__DATA FOR PROCESSING__
········

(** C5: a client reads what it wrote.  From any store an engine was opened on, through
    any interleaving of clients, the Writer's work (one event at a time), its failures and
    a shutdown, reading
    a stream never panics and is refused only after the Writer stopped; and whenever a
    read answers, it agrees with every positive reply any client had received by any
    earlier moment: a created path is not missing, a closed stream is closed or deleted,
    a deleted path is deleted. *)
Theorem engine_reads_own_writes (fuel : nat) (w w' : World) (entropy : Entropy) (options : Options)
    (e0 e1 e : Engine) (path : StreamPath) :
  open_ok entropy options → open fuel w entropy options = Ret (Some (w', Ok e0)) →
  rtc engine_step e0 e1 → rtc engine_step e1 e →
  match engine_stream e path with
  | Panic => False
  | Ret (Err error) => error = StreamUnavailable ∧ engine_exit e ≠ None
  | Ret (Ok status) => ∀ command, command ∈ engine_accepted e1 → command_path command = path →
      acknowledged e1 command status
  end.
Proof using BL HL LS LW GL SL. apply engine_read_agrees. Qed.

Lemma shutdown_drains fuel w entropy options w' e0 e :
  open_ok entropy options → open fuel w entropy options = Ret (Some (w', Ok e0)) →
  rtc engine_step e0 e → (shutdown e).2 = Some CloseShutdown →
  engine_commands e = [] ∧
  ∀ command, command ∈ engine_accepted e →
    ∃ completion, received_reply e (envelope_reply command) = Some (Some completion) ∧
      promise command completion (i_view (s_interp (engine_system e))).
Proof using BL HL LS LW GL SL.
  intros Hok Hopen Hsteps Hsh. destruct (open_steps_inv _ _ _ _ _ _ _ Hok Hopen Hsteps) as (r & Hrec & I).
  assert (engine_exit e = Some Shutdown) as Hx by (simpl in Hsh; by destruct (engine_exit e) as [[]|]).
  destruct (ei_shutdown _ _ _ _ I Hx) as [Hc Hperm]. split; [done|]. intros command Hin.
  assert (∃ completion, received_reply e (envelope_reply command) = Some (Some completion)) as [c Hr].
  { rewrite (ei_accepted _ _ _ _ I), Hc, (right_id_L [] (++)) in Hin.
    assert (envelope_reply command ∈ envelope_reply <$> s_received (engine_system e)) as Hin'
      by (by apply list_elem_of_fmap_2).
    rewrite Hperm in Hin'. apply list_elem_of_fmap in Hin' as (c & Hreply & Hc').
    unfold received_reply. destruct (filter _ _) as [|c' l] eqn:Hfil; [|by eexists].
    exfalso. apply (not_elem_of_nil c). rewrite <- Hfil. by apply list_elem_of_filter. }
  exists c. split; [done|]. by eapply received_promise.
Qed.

········

__REQUIRED ACTION__
Above are the entries. Quote exactly the lines from the one bearing "read answers, it" through the one bearing "(e0 e1 e : Engine)".

__TASK SOLUTION__
    read answers, it agrees with every positive reply any client had received by any
    earlier moment: a created path is not missing, a closed stream is closed or deleted,
    a deleted path is deleted. *)
Theorem engine_reads_own_writes (fuel : nat) (w w' : World) (entropy : Entropy) (options : Options)
    (e0 e1 e : Engine) (path : StreamPath) :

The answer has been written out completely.